_WORK INSTRUCTIONS:_
Please restate, word for word, the lines below that begin at the one with "reachable s ->" and end at the one with "isPlaying (handleStart s) = false". Leave out all other lines.

_SOURCE MATERIAL:_
(** X15. What a simulation pass at time [now] leaves in the collection:
    a RIPPLE or STAR effect is at most 600 ms old, a GRAVITY effect is at
    most 3000 ms old and not below the floor row 15.5, and a SPLASH effect
    has at least one particle and only particles of positive life. *)
Theorem frame_expires_effects (now : R) (effs : list Effect) (eff' : Effect) :
  eff' ∈ updatePhysics now effs ->
  match eff_type eff' with
  | GRAVITY => now - eff_startTime eff' <= 3000 /\ eff_y eff' <= 15.5
  | SPLASH =>
      eff_particles eff' <> [] /\
      Forall (fun p => p !!! "life" > 0) (eff_particles eff')
  | _ => now - eff_startTime eff' <= 600
  end.
Proof.
  intros (eff & Hin & Hstep)%elem_of_updatePhysics.
  by destruct (stepEffect_Some now eff eff' Hstep) as (_ & Hkept & _).
Qed.

Lemma frame_expires_effects_witness :
  let star := mkEffect 0.5 STAR 1 2 100 "#fbbf24" 3 0 0 [] in
  400 - eff_startTime star <= 600.
Proof.
  intros star.
  apply (frame_expires_effects 400 [star] star).
  unfold updatePhysics, stepEffect. simpl.
  rewrite decide_False by lra. apply list_elem_of_here.
Defined.

(** X16. The fall of a GRAVITY effect: a step that stays above the floor
    adds the velocity to the position and 0.025 to the velocity; a step
    that would pass the floor puts the effect on the floor; in both cases
    the position afterwards is not below the floor row 15.5, and the
    origin, the owner and the creation time are untouched. *)
Theorem gravity_fall_step (eff : Effect) :
  eff_y (fallStep eff) <= 15.5 /\
  (eff_y eff + eff_dy eff <= 15.5 ->
   eff_y (fallStep eff) = eff_y eff + eff_dy eff /\
   eff_dy (fallStep eff) = eff_dy eff + 0.025) /\
  (eff_y eff + eff_dy eff > 15.5 -> eff_y (fallStep eff) = 15.5) /\
  sameOrigin eff (fallStep eff).
Proof.
  split; [apply fallStep_floor|]. split; [|split].
  - intros Hle. unfold fallStep. cbv zeta. simpl.
    rewrite decide_False by (unfold CONSTANTS.FLOOR_Y; lra). done.
  - intros Hgt. unfold fallStep. cbv zeta. simpl.
    rewrite decide_True by (unfold CONSTANTS.FLOOR_Y; lra). done.
  - pose proof (fallStep_identity eff) as (? & ? & ? & ? & ? & ? & ? & _).
    repeat split; done.
Qed.

Lemma gravity_fall_step_witness :
  let eff := mkEffect 0 GRAVITY 3 4 0 "#34d399" 1 3 0 [] in
  eff_y (fallStep eff) = eff_y eff + eff_dy eff /\
  eff_dy (fallStep eff) = eff_dy eff + 0.025.
Proof.
  intros eff. apply (gravity_fall_step eff). simpl. lra.
Defined.

(** X17. The particles of a new SPLASH effect, when every
    [Math.random ()] draw lies in [0, 1): each starts at the origin with
    life 1, a scale in [1, 2), and a velocity whose squared length is the
    square of a speed in [0.1, 0.4). *)
Theorem splash_particles_at_creation
    (now : R) (rand : nat -> R) (r c : R) (layerColor : string) (layerIdx : nat)
    (prev : list Effect) :
  (forall k, 0 <= rand k < 1) ->
  (length prev < 150)%nat ->
  exists eff,
    addVisualEffect now rand r c SPLASH layerColor layerIdx prev = prev ++ [eff] /\
    Forall (fun p =>
      p !!! "r" = 0 /\ p !!! "c" = 0 /\ p !!! "life" = 1 /\
      1 <= p !!! "scale" < 2 /\
      exists speed, 0.1 <= speed < 0.4 /\
        p !!! "dr" * p !!! "dr" + p !!! "dc" * p !!! "dc" = speed * speed)
      (eff_particles eff).
Proof.
  intros Hrand Hlen. unfold addVisualEffect.
  rewrite decide_False by (unfold CONSTANTS.MAX_EFFECTS; lia). cbv zeta.
  eexists. split; [reflexivity|]. unfold set_particles. cbn [eff_particles].
  apply Forall_fmap, Forall_forall. intros i _. cbv beta. unfold compose.
  pose proof (Hrand (1 + 2 * i)%nat) as Hs. pose proof (Hrand (2 + 2 * i)%nat) as Hc.
  unfold newParticle, define. cbv zeta.
  repeat (rewrite ?lookup_total_insert_eq; rewrite ?lookup_total_insert_ne by done).
  repeat split; try lra.
  exists (0.1 + rand (1 + 2 * i)%nat * 0.3). split; [lra|].
  set (a := PI * 2 * INR i / INR 12).
  pose proof (sin2_cos2 a) as Hsc. unfold Rsqr in Hsc. nra.
Qed.

Lemma splash_particles_at_creation_witness :
  exists eff,
    addVisualEffect 0 (fun _ => 0.5) 3 5 SPLASH "#f472b6" 2 [] = [] ++ [eff] /\
    Forall (fun p =>
      p !!! "r" = 0 /\ p !!! "c" = 0 /\ p !!! "life" = 1 /\
      1 <= p !!! "scale" < 2 /\
      exists speed, 0.1 <= speed < 0.4 /\
        p !!! "dr" * p !!! "dr" + p !!! "dc" * p !!! "dc" = speed * speed)
      (eff_particles eff).
Proof.
  apply (splash_particles_at_creation 0 (fun _ => 0.5) 3 5 "#f472b6" 2 []).
  - intros _. lra.
  - simpl. lia.
Defined.
End FrameFacts.

(** ** Brightness and rendering *)

Section RenderFacts.
Local Open Scope R_scope.

Lemma rev_filter {A} (P : A -> Prop) `{forall x, Decision (P x)} (l : list A) :
  rev (filter P l) = filter P (rev l).
Proof.
  induction l as [|x l IH]; [done|]. simpl rev. rewrite filter_app, <- IH.
  destruct (decide (P x)) as [Hx|Hx].
  - rewrite filter_cons_True by done. simpl rev.
    by rewrite (filter_cons_True P x []).
  - rewrite filter_cons_False by done.
    rewrite (filter_cons_False P x []) by done. by rewrite app_nil_r.
Qed.

Lemma brightnessLoop_filter a now r c visit b :
  brightnessLoop a now r c visit b =
  brightnessLoop a now r c (filter (fun eff => eff_layerIdx eff = a) visit) b.
Proof.
  revert b. induction visit as [|eff rest IH]; intros b; [done|].
  destruct (decide (eff_layerIdx eff = a)) as [Heq|Hne].
  - rewrite filter_cons_True by done. simpl.
    rewrite bool_decide_eq_true_2 by done. simpl.
    destruct (_ && _ && _); [apply IH|].
    case_decide; [done|apply IH].
  - rewrite filter_cons_False by done. simpl.
    rewrite bool_decide_eq_false_2 by done. simpl. apply IH.
Qed.

Lemma getCellBrightness_le_1 effects a now r c : getCellBrightness effects a now r c <= 1.
Proof. unfold getCellBrightness, Math_min. apply Rmin_l. Qed.

(** X18. The brightness of a cell depends on the effects of the active
    layer only: removing the effects of all other layers from the
    collection does not change the result, for any cell and any time. *)
Theorem brightness_ignores_other_layers
    (effects : list Effect) (activeLayerIdx : nat) (now r c : R) :
  getCellBrightness effects activeLayerIdx now r c =
  getCellBrightness (filter (fun eff => eff_layerIdx eff = activeLayerIdx) effects)
                    activeLayerIdx now r c.
Proof.
  unfold getCellBrightness. rewrite rev_filter. f_equal. apply brightnessLoop_filter.
Qed.

(** X19. The opacity the renderer gives a cell is always between 0 and 1,
    even when the brightness query is negative; an active cell that is
    not displaced by a GRAVITY effect is fully opaque, and an inactive one
    is never dimmer than 0.3 (0.5 under the scanner column). *)
Theorem cell_opacity_in_range
    (effects : list Effect) (activeLayerIdx : nat) (now : R) (currentCol : Z)
    (active : bool) (r c : nat) :
  0 <= cellOpacity effects activeLayerIdx now currentCol active r c <= 1 /\
  (displaced effects activeLayerIdx r c = false -> active = true ->
   cellOpacity effects activeLayerIdx now currentCol active r c = 1) /\
  (displaced effects activeLayerIdx r c = false -> active = false ->
   0.3 <= cellOpacity effects activeLayerIdx now currentCol active r c /\
   (currentCol = Z.of_nat c ->
    0.5 <= cellOpacity effects activeLayerIdx now currentCol active r c)).
Proof.
  unfold cellOpacity. cbv zeta.
  pose proof (getCellBrightness_le_1 effects activeLayerIdx now (INR r) (INR c)) as Hb.
  set (b := getCellBrightness _ _ _ _ _) in *.
  unfold Math_max.
  destruct (displaced effects activeLayerIdx r c), active; simpl;
    repeat split; try done; try lra;
    try (intros; case_bool_decide; try done);
    try case_bool_decide;
    try (apply Rmax_l); try (apply Rmax_lub; lra);
    try (etransitivity; [|apply Rmax_l]; lra).
Qed.

Lemma cell_opacity_in_range_witness :
  cellOpacity [] 0 0 (-1) true 3 5 = 1.
Proof.
  apply (cell_opacity_in_range [] 0 0 (-1) true 3 5); reflexivity.
Defined.
End RenderFacts.

(** ** Sequencer: transport *)

Section TransportFacts.
Local Open Scope R_scope.

Lemma ticks_shift n s : ticks (S n) s = ticks n (tick s).
Proof. induction n as [|n IH]; [done|]. simpl in *. by rewrite IH. Qed.

(** X20. Play and pause.  From a stopped state, [handleStart] installs
    the timer at column -1, so that the first tick plays column 0 and the
    tick after [n] more ticks plays column [n mod 16]; a second
    [handleStart] gives back the stopped state.  From a playing state, it
    removes the timer and resets the column to -1. *)
Theorem play_pause_transport (s : Sequencer) :
  reachable s ->
  (isPlaying s = false ->
   isPlaying (handleStart s) = true /\
   currentCol (handleStart s) = (-1)%Z /\
   currentCol (tick (handleStart s)) = 0%Z /\
   (forall n, currentCol (ticks (S n) (handleStart s)) = (Z.of_nat n mod 16)%Z) /\
   handleStart (handleStart s) = s) /\
  (isPlaying s = true ->
   isPlaying (handleStart s) = false /\ interval (handleStart s) = None /\
   currentCol (handleStart s) = (-1)%Z).
Proof.
  intros Hreach. destruct (reachable_inv s Hreach) as (Hb & Hc & Hp).
  split.
  - intros Hstop. rewrite Hstop in Hp. destruct Hp as [Hi Hcol].
    assert (Hstart : handleStart s
                     = mkSequencer true (-1) (bpm s) (Some (msPerBeat (bpm s)))).
    { unfold handleStart, sequencerEffect. simpl. rewrite Hstop. simpl.
      by rewrite Hcol. }
    rewrite Hstart. split; [done|]. split; [done|]. split; [done|]. split.
    + intros n. rewrite ticks_shift.
      change (tick (mkSequencer true (-1) (bpm s) (Some (msPerBeat (bpm s)))))
        with (mkSequencer true 0 (bpm s) (Some (msPerBeat (bpm s)))).
      pose proof (ticks_col n (mkSequencer true 0 (bpm s) (Some (msPerBeat (bpm s))))
                            (msPerBeat (bpm s)) eq_refl) as Hn.
      simpl in Hn. destruct Hn as [_ ->]; [lia|done].
    + unfold handleStart, sequencerEffect. simpl.
      destruct s as [p col b i]. simpl in *. by subst.
  - intros Hplay. unfold handleStart, sequencerEffect. simpl. by rewrite Hplay.
Qed.

Lemma play_pause_transport_witness :
  currentCol (tick (handleStart mounted)) = 0%Z /\
  currentCol (ticks 20 (handleStart mounted)) = 3%Z /\
  handleStart (handleStart mounted) = mounted.
Proof.
  destruct (play_pause_transport mounted reach_mount) as [Hstop _].
  destruct (Hstop eq_refl) as (_ & _ & H1 & Hn & Hback).
  split; [exact H1|]. split; [exact (Hn 19%nat)|exact Hback].
Defined.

_EXERCISE OUTPUT:_
  reachable s ->
  (isPlaying s = false ->
   isPlaying (handleStart s) = true /\
   currentCol (handleStart s) = (-1)%Z /\
   currentCol (tick (handleStart s)) = 0%Z /\
   (forall n, currentCol (ticks (S n) (handleStart s)) = (Z.of_nat n mod 16)%Z) /\
   handleStart (handleStart s) = s) /\
  (isPlaying s = true ->
   isPlaying (handleStart s) = false /\ interval (handleStart s) = None /\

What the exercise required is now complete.